(** [INSERT INTO records]: binding, then the table's constraints. *)
Definition insert_row (w : Row) (rows : list Row) : res (list Row) :=
  let! _ := bind_int (row_version w) in
  let! _ := bind_int (row_event_time_ns w) in
  let! _ := bind_int (row_revision_time_ns w) in
  let! _ := bind_int (row_available_at_ns w) in
  do! raise_when (existsb (fun v => bool_decide (row_record_id v = row_record_id w)) rows)
        DatabaseError "UNIQUE constraint failed: records.record_id" in
  do! raise_when (existsb (fun v => (row_version v =? row_version w))
                    (select_series (row_kind w) (row_logical_key w) rows))
        DatabaseError "UNIQUE constraint failed: records.kind, records.logical_key, records.version" in
  do! raise_when (negb (Z.of_nat (length (row_sha256 w)) =? 32)) DatabaseError
        "CHECK constraint failed: length(record_sha256) = 32" in
  Ok (rows ++ [w]).

(** [AUTOINCREMENT] gives one more than the largest sequence used. *)
Definition next_sequence (rows : list Row) : Z :=
  1 + foldr (fun w m => Z.max (row_sequence w) m) 0 rows.

(** ** Operations *)

Definition visible (p : PersistentStore) : list Row := default (p_rows p) (p_tx p).

Definition set_tx (tx : option (list Row)) (p : PersistentStore) : PersistentStore :=
  {| p_capacity := p_capacity p; p_closed := p_closed p; p_rows := p_rows p; p_tx := tx |}.
(* ===== verification/Horizon.v ===== *)
(** * Exchange-calendar horizons

    Models the horizon half of
    [python/research/aegis_mx_research/forecast_contracts.py]: semantic horizon
    specifications, regular sessions with halts, calendars, and the resolution of a
    horizon to an exchange timestamp.  A frozen dataclass is a record together with
    the check that its [__post_init__] makes; the typed model has no values outside
    an enumeration.  Texts of error messages leave out interpolated values. *)

From S2P Require Import Prelude PyText ForecastDomain.
Open Scope Z_scope.

Definition HORIZON_SCHEMA_VERSION : pystr := str "1.0.0".
Definition MAX_LABEL_BYTES : Z := 16.
Definition MAX_CALENDAR_ID_BYTES : Z := 32.
Definition MAX_SESSION_ID_BYTES : Z := 64.
Definition MAX_CALENDAR_SESSIONS : Z := 4096.
Definition MAX_HORIZON_VALUE : Z := 10000.
Definition MAX_INT64 : Z := 2 ^ 63 - 1.
Definition MINUTE_NS : Z := 60000000000.

Inductive ForecastHorizonUnit := ELAPSED_NANOSECONDS | TRADING_MINUTES | TRADING_SESSIONS.
Inductive HorizonHaltPolicy := HP_NOT_APPLICABLE | REJECT | PAUSE | COUNT_SCHEDULED.
Inductive HorizonSessionEndpoint := SE_NOT_APPLICABLE | REGULAR_SESSION_CLOSE.
#[export] Instance ForecastHorizonUnit_eq_dec : EqDecision ForecastHorizonUnit.
Proof. solve_decision. Defined.
#[export] Instance HorizonHaltPolicy_eq_dec : EqDecision HorizonHaltPolicy.
Proof. solve_decision. Defined.
#[export] Instance HorizonSessionEndpoint_eq_dec : EqDecision HorizonSessionEndpoint.
Proof. solve_decision. Defined.

Definition horizon_error {A} (code : HorizonErrorCode) (msg : string) : res A :=
  raise (HorizonContractError code) msg.
Definition horizon_when (b : bool) (code : HorizonErrorCode) (msg : string) : res unit :=
  raise_when b (HorizonContractError code) msg.

(** [_bounded_ascii] *)
Definition bounded_ascii (value : pystr) (maximum : Z) : res unit :=
  let! encoded := try_except (ascii_encode value) [UnicodeError]
                    (fun _ => horizon_error INVALID_SPEC "text must be ASCII") in
  horizon_when (bool_decide (encoded = []) || (maximum <? Z.of_nat (length encoded))
                || existsb (Z.eqb 0) encoded)
    INVALID_SPEC "text is empty or exceeds its bytes".

(** [_timestamp] *)
Definition check_timestamp (value : Z) (code : HorizonErrorCode) : res unit :=
  horizon_when (negb ((0 <? value) && (value <=? MAX_INT64))) code
    "timestamp is outside positive int64 nanoseconds".

(** ** Specifications *)

(** [_LABEL_PATTERN.fullmatch] *)
Definition label_pattern (s : pystr) : bool :=
  negb (bool_decide (s = [])) && forallb (fun c => is_lower c || is_decimal c) s.

Record HorizonSpec := {
  hs_label : pystr;
  hs_unit : ForecastHorizonUnit;
  hs_value : Z;
  hs_halt_policy : HorizonHaltPolicy;
  hs_session_endpoint : HorizonSessionEndpoint;
  hs_calendar_version : option Identifier128;
  hs_schema_version : pystr;
}.

Definition HorizonSpec_post_init (s : HorizonSpec) : res unit :=
  do! bounded_ascii (hs_label s) MAX_LABEL_BYTES in
  do! horizon_when (negb (label_pattern (hs_label s))) INVALID_SPEC
        "horizon label must be lowercase alphanumeric text" in
  do! horizon_when (negb (bool_decide (hs_schema_version s = HORIZON_SCHEMA_VERSION)))
        INVALID_SPEC "unsupported horizon schema version" in
  let maximum_value := if decide (hs_unit s = ELAPSED_NANOSECONDS) then MAX_INT64
                       else MAX_HORIZON_VALUE in
  do! horizon_when (negb ((0 <? hs_value s) && (hs_value s <=? maximum_value)))
        INVALID_SPEC "horizon value is outside the supported bound" in
  if decide (hs_unit s = ELAPSED_NANOSECONDS) then
    horizon_when (negb (bool_decide (hs_halt_policy s = HP_NOT_APPLICABLE))
                  || negb (bool_decide (hs_session_endpoint s = SE_NOT_APPLICABLE))
                  || negb (bool_decide (hs_calendar_version s = None)))
      INVALID_SPEC "legacy elapsed horizon cannot carry calendar semantics"
  else
    do! horizon_when (bool_decide (hs_calendar_version s = None)) INVALID_SPEC
          "trading horizon requires a calendar version" in
    do! horizon_when (bool_decide (hs_halt_policy s = HP_NOT_APPLICABLE)) INVALID_SPEC
          "trading horizon requires an explicit halt policy" in
    let expected_endpoint := if decide (hs_unit s = TRADING_MINUTES) then SE_NOT_APPLICABLE
                             else REGULAR_SESSION_CLOSE in
    horizon_when (negb (bool_decide (hs_session_endpoint s = expected_endpoint)))
      INVALID_SPEC "session endpoint does not agree with the horizon unit".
▬▬▬
• **Work required**: Copy the entire listing exactly. Do not skip a line.

• **Answer box**:
(** [INSERT INTO records]: binding, then the table's constraints. *)
Definition insert_row (w : Row) (rows : list Row) : res (list Row) :=
  let! _ := bind_int (row_version w) in
  let! _ := bind_int (row_event_time_ns w) in
  let! _ := bind_int (row_revision_time_ns w) in
  let! _ := bind_int (row_available_at_ns w) in
  do! raise_when (existsb (fun v => bool_decide (row_record_id v = row_record_id w)) rows)
        DatabaseError "UNIQUE constraint failed: records.record_id" in
  do! raise_when (existsb (fun v => (row_version v =? row_version w))
                    (select_series (row_kind w) (row_logical_key w) rows))
        DatabaseError "UNIQUE constraint failed: records.kind, records.logical_key, records.version" in
  do! raise_when (negb (Z.of_nat (length (row_sha256 w)) =? 32)) DatabaseError
        "CHECK constraint failed: length(record_sha256) = 32" in
  Ok (rows ++ [w]).

(** [AUTOINCREMENT] gives one more than the largest sequence used. *)
Definition next_sequence (rows : list Row) : Z :=
  1 + foldr (fun w m => Z.max (row_sequence w) m) 0 rows.

(** ** Operations *)

Definition visible (p : PersistentStore) : list Row := default (p_rows p) (p_tx p).

Definition set_tx (tx : option (list Row)) (p : PersistentStore) : PersistentStore :=
  {| p_capacity := p_capacity p; p_closed := p_closed p; p_rows := p_rows p; p_tx := tx |}.
(* ===== verification/Horizon.v ===== *)
(** * Exchange-calendar horizons

    Models the horizon half of
    [python/research/aegis_mx_research/forecast_contracts.py]: semantic horizon
    specifications, regular sessions with halts, calendars, and the resolution of a
    horizon to an exchange timestamp.  A frozen dataclass is a record together with
    the check that its [__post_init__] makes; the typed model has no values outside
    an enumeration.  Texts of error messages leave out interpolated values. *)

From S2P Require Import Prelude PyText ForecastDomain.
Open Scope Z_scope.

Definition HORIZON_SCHEMA_VERSION : pystr := str "1.0.0".
Definition MAX_LABEL_BYTES : Z := 16.
Definition MAX_CALENDAR_ID_BYTES : Z := 32.
Definition MAX_SESSION_ID_BYTES : Z := 64.
Definition MAX_CALENDAR_SESSIONS : Z := 4096.
Definition MAX_HORIZON_VALUE : Z := 10000.
Definition MAX_INT64 : Z := 2 ^ 63 - 1.
Definition MINUTE_NS : Z := 60000000000.

Inductive ForecastHorizonUnit := ELAPSED_NANOSECONDS | TRADING_MINUTES | TRADING_SESSIONS.
Inductive HorizonHaltPolicy := HP_NOT_APPLICABLE | REJECT | PAUSE | COUNT_SCHEDULED.
Inductive HorizonSessionEndpoint := SE_NOT_APPLICABLE | REGULAR_SESSION_CLOSE.
#[export] Instance ForecastHorizonUnit_eq_dec : EqDecision ForecastHorizonUnit.
Proof. solve_decision. Defined.
#[export] Instance HorizonHaltPolicy_eq_dec : EqDecision HorizonHaltPolicy.
Proof. solve_decision. Defined.
#[export] Instance HorizonSessionEndpoint_eq_dec : EqDecision HorizonSessionEndpoint.
Proof. solve_decision. Defined.

Definition horizon_error {A} (code : HorizonErrorCode) (msg : string) : res A :=
  raise (HorizonContractError code) msg.
Definition horizon_when (b : bool) (code : HorizonErrorCode) (msg : string) : res unit :=
  raise_when b (HorizonContractError code) msg.

(** [_bounded_ascii] *)
Definition bounded_ascii (value : pystr) (maximum : Z) : res unit :=
  let! encoded := try_except (ascii_encode value) [UnicodeError]
                    (fun _ => horizon_error INVALID_SPEC "text must be ASCII") in
  horizon_when (bool_decide (encoded = []) || (maximum <? Z.of_nat (length encoded))
                || existsb (Z.eqb 0) encoded)
    INVALID_SPEC "text is empty or exceeds its bytes".

(** [_timestamp] *)
Definition check_timestamp (value : Z) (code : HorizonErrorCode) : res unit :=
  horizon_when (negb ((0 <? value) && (value <=? MAX_INT64))) code
    "timestamp is outside positive int64 nanoseconds".

(** ** Specifications *)

(** [_LABEL_PATTERN.fullmatch] *)
Definition label_pattern (s : pystr) : bool :=
  negb (bool_decide (s = [])) && forallb (fun c => is_lower c || is_decimal c) s.

Record HorizonSpec := {
  hs_label : pystr;
  hs_unit : ForecastHorizonUnit;
  hs_value : Z;
  hs_halt_policy : HorizonHaltPolicy;
  hs_session_endpoint : HorizonSessionEndpoint;
  hs_calendar_version : option Identifier128;
  hs_schema_version : pystr;
}.

Definition HorizonSpec_post_init (s : HorizonSpec) : res unit :=
  do! bounded_ascii (hs_label s) MAX_LABEL_BYTES in
  do! horizon_when (negb (label_pattern (hs_label s))) INVALID_SPEC
        "horizon label must be lowercase alphanumeric text" in
  do! horizon_when (negb (bool_decide (hs_schema_version s = HORIZON_SCHEMA_VERSION)))
        INVALID_SPEC "unsupported horizon schema version" in
  let maximum_value := if decide (hs_unit s = ELAPSED_NANOSECONDS) then MAX_INT64
                       else MAX_HORIZON_VALUE in
  do! horizon_when (negb ((0 <? hs_value s) && (hs_value s <=? maximum_value)))
        INVALID_SPEC "horizon value is outside the supported bound" in
  if decide (hs_unit s = ELAPSED_NANOSECONDS) then
    horizon_when (negb (bool_decide (hs_halt_policy s = HP_NOT_APPLICABLE))
                  || negb (bool_decide (hs_session_endpoint s = SE_NOT_APPLICABLE))
                  || negb (bool_decide (hs_calendar_version s = None)))
      INVALID_SPEC "legacy elapsed horizon cannot carry calendar semantics"
  else
    do! horizon_when (bool_decide (hs_calendar_version s = None)) INVALID_SPEC
          "trading horizon requires a calendar version" in
    do! horizon_when (bool_decide (hs_halt_policy s = HP_NOT_APPLICABLE)) INVALID_SPEC
          "trading horizon requires an explicit halt policy" in
    let expected_endpoint := if decide (hs_unit s = TRADING_MINUTES) then SE_NOT_APPLICABLE
                             else REGULAR_SESSION_CLOSE in
    horizon_when (negb (bool_decide (hs_session_endpoint s = expected_endpoint)))
      INVALID_SPEC "session endpoint does not agree with the horizon unit".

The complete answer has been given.